Virtual Realidade Parte 09

Eduardo desligou. Já nem ouviu as últimas palavras de Luísa, nem recebeu o beijo dela de despedida. Estava cansado. Tinha viajado muito nesse dia, visitado muitos médicos no exercício da sua profissão. E, apesar de no dia seguinte ser sábado e não trabalhar, andava com falta de horas de sono e não queria deitar-se tarde.

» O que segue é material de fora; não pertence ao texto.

(* ===== verification/Prelude.v ===== *)
(** * Verification of the "ini" repository: development overview

    The repository holds C programs that share no build: two generations of a
    library for ini files (v1.0.0, v2.0.0), a port scanner (portscan), a
    framework of small modules (module_function) and stand-alone demos.  The
    development models the parts that have logic of their own and proves what
    makes them correct.

    ** How C is modelled

    Every C function is a definition of the same name that takes and returns
    the state it touches.  [outcome] (this file) is what a run gives: [Done],
    a [Fault] (undefined behaviour: an access out of bounds, through NULL or to
    a freed block, use of uninitialised memory, signed overflow; and misuse of
    a lock; or an [assert] that fails), or [NoFuel] when the bound given to a loop was too small.  [M] is
    state passing over outcomes.  A theorem that says a call gives [Done]
    therefore also says that it does nothing undefined and that its loops end.
    Loops are fixpoints: over the data where they consume it, else with fuel
    taken from the data (the length of a string, the number of cells or blocks);
    the lemmas [*_ok], [*_run], [*_spec] show that this fuel is enough, and no
    theorem assumes that a run does not end in [NoFuel].  Bytes are integers
    ([list Z]); a C string is read by [CString.c_str], which faults when no NUL
    follows.  Integers whose overflow matters are checked ([int_add]) or
    wrapped where the code relies on it.

    ** Parts, files and what is shown

    Shared: Prelude (outcomes, monad, array updates), CString (strings and
    memory), DList and Blocks (doubly linked lists through a store, by
    array index or by address; the class [LinkedNode] is their interface),
    FileSys (files, [fgets], the shell as the class [Shell] with its laws),
    IniSpec (documents: the contract both ini libraries are measured against).

    1. inifile 2 (v2.0.0/inifile.c).  V2Data: the static arrays, the string
    pool with its two halves and their exchange; V2Line: classifying, parsing
    and linking lines, searching; V2Rewrite: the copying loops that edit the
    file; V2Api: the public operations with their locks.  [world_rep]
    (V2Layout) relates the arrays to the documents of the open files.  Shown
    (V2Refine, V2Read, V2Add): opening a file builds the document of
    its lines or reports the first bad one and frees what it took; reading,
    updating, adding, deleting keys and sections, and closing are the document
    operations of IniSpec, leave every other file alone, and write exactly the
    edited lines.  The remaining V2 files carry these proofs: V2Rep, V2Link,
    V2Parse, V2Text, V2Clear, V2Edit.  V2Witness holds the examples and runs the
    code to what it does not mean.

    2. inifile 1 (v1.0.0/inifile.c).  V1Data: the heap of files, sections,
    lists and pairs, and the list operations; V1Ops: parsing, searching,
    rewriting through [write(2)] with short writes and errors, the public
    operations.  [file_rep] (V1Rep) relates blocks to nodes.  Shown (V1Api,
    V1Change): what each operation returns, the list it leaves,
    exactly which blocks it frees, and the text it writes, whatever [write]
    does.  Proofs: V1List, V1Find; examples and findings: V1Witness.

    3. Memory pool (module_function/memory_pool.c).  MemPool: all operations
    over blocks of [malloc], which may fail; MemPoolSpec, MemPoolAlloc:
    the invariant [pool_rep].  Shown (MemPoolThms): memory handed out is live
    and disjoint from all handed out before, destroying calls every
    handler once, in order, and frees every block once, resetting and freeing keep the invariant.
    Its end has the examples and findings.

    4. Thread pool (module_function/frame_thread_pool.c).  ThreadPool: each
    function as the steps of a thread, one access to shared data each; all
    interleavings are the runs of [step].  Shown (ThreadPoolThms): the
    semaphores account for every cell, the mutexes exclude, no deadlock; and
    at the end of the file is the run in which an accepted job is lost.

    5. Port scanner.  PsSetup (ps_setup.c: ports, networks, jobs, results),
    PsArgs (its command line), PsReport (its report), PsScan (ps_scan.c: answers,
    timeouts, the loop over the jobs), PsPacket (ps_prepare.c: probes and
    checksums), over PsList (linked lists in the heap), PsText (strtok, atoi,
    %d) and PsBytes (bytes of integers).  Shown: port arguments are read back
    (PsJobs); jobs are the product of scans, addresses and ports, taken once
    and freed once (PsJobs); the addresses of a network (PsNet); the table
    against the history of pushes (PsResults); every job ends and is recorded
    as its rounds say (PsScanSpec); checksums verify (PsPacket); every
    result that is listed is printed once, in its columns (PsReport); the scans selected
    (PsArgs).  PsMain (main.c) puts them together, with the probe that a job
    sends and the address of the machine; shown: the whole scan without
    threads, from the lists to the report and the freeing of every node, and that both modes send
    the same valid TCP probe.
    PsVersion (ps_version.c, over the string functions in CLib): the list of
    service versions and how they are picked out of answers; shown: the list
    against the history of what was stored (PsVersionSpec), what a call
    stores, gives back or overflows (PsVersionSpec).  PsThread
    ([ps_threaded] of ps_scan.c): what one thread does for a job, against the
    list of polls; shown: a job that ends has recorded the verdict on a
    packet of its host, if there is one, or on its silence.  PsRace: all interleavings of the threads on
    the two lists they share; shown: jobs are dealt once; and the run in which
    the unlocked [push_result] loses a result.

    6. Elasticsearch client (module_function/es_http_api.c, es_obj_info.c,
    http_applayer.c).  A response lives in a memory pool: the class [EsPool]
    (EsData) states what the client needs of it, the file EsPool discharges it with the
    pool of part 3.  EsData: responses, their lists, the error monad [E]
    of the parsing functions; EsHead: the receive buffer and HTTP heads;
    EsJson: bodies and search results; EsRecv: the receive loop over packets;
    EsRequest: request texts and filling a slot.  Shown: heads are read back
    (EsHeadSpec), hits are found on every text (EsRecvSpec over
    EsJsonSpec, EsJsonText), and an answer of the form the
    client can read, in packets, is read completely (EsRecvSpec); requests are built in a buffer that
    grows until they fit (EsRequest).  EsRing: the ring of ten slots
    with its clients, sender, receiver and caller as steps of threads; shown
    (EsRingSpec): queries are served in order, no two threads have the same
    slot and each writes to its own (but for one late mark), and every query is answered; its end has the runs in which a renewed
    connection or short memory breaks this.  EsBlock: start, end and the test
    query, and the blocking query, built from the same parts.  Findings:
    EsFindings, and at the end of EsRequest and EsBlock.

    7. FTP client (module_function/ftp_curl_operation.c).  FtpListing: lines
    put together from pieces, names and sizes; FtpFd: descriptors with their
    buffer, opening, giving back and freeing; FtpOps: the seven operations as
    the calls of libcurl they make.  Shown: opening (FtpFdSpec), each request
    and the end of the client (FtpOpsSpec), and that a listing the reader can take is
    reported entry by entry however it is cut (FtpListing, FtpOpsSpec).  Examples and
    findings: at the end of FtpOpsSpec.

    8. Small modules.  FrameTool (frame_tool.c: string scans, copying a file,
    listing a folder; with their theorems), KeyValue (key_value_part.c),
    Lottery (lottery.c: [bubble_sort] sorts), LogMini (log_mini.c; shown: what
    every file holds after any calls), FileTrans
    (file_trans_tools.c; shown: one statement for each entry of the list),
    SocketApi (socket_api.c; shown: sending and receiving whatever the system
    takes or gives at a time, the events on which EsBlock's loop runs, and
    with both the blocking query from the request to the answer),
    AckScan (tcp_ack_scan.c, over the checksums of PsPacket; shown: the ports
    that are reported).  Their findings are at the ends of the files.

    ** Assumptions on code that is not in the repository

    The shell ([Shell], [ShellLaws] in FileSys), [gethostbyname],
    [getservbyport], [inet_addr] and [getopt_long] (arguments in PsSetup,
    PsScan, PsPacket, PsArgs), packets, polls, clocks, timeouts and [rand]
    (arguments), sockets (the record [peer] in PsVersion, [net] in AckScan, lists of packets,
    events or answers in EsRecv, EsRing, EsBlock and SocketApi), time, opening
    and [fwrite] (the record [system] in LogMini), the interfaces of the machine
    (PsMain), libcurl (the record [curl] in
    FtpOps), directories and [stat] (arguments in FrameTool).  Each has a
    concrete instance in the examples.  [malloc] returns fresh addresses and
    fails only where the code handles it (MemPool, FtpFd).  Bytes of integers and bit fields are
    those of a little-endian machine with gcc; [char] is signed.

    ** Not modelled

    portscan: creating and binding sockets, libpcap, signals, starting and
    joining threads; Elasticsearch: [es_respond_mem_free], which is not called
    when the memory pool is compiled in, and printing a response; process and
    time helpers, the demos, the Excel reader (C++ over the vendored libxls):
    system calls with little logic of their own.  The [main] functions of the ini
    libraries are manual tests.  Printing for debugging is left out
    throughout. *)

From Stdlib Require Export ZArith Lia.
From stdpp Require Export base option numbers sets list.
From stdpp Require Import strings.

Luísa era simpática, meiga e doce, ou pelo menos assim parecia; mas ele não se queria
entregar de novo ao amor. Já tinha sofrido bastante por causa de uma mulher e também não andava no IRC para encontrar a paixão da sua vida. Frequentava aquele meio porque lia bastante e gostava de trocar ideias com as pessoas sobre as leituras que fazia. Sempre imaginou que o IRC lhe permitiria alargar o leque das possibilidades de encontrar pessoas que tivessem o mesmo gosto pela leitura e pela troca de ideias que os livros proporcionavam. Mas desiludiu-se rapidamente. Em pouco tempo verificou que aquilo era frequentado quase exclusivamente por pessoas frustradas na sua sexualidade natural, por motivos vários, que ele conhecia, e que usavam o mirc para tentarem conseguir o que de outro modo teriam muita dificuldade. Sodoma e Gomorra tinham ali também o seu campo de actuação privilegiado. E por outro lado sofriam quase todos de uma grande falta de cultura. Só sabiam falar de futebol, sexo e pouco mais, sempre vendo as coisas pelo lado irracional.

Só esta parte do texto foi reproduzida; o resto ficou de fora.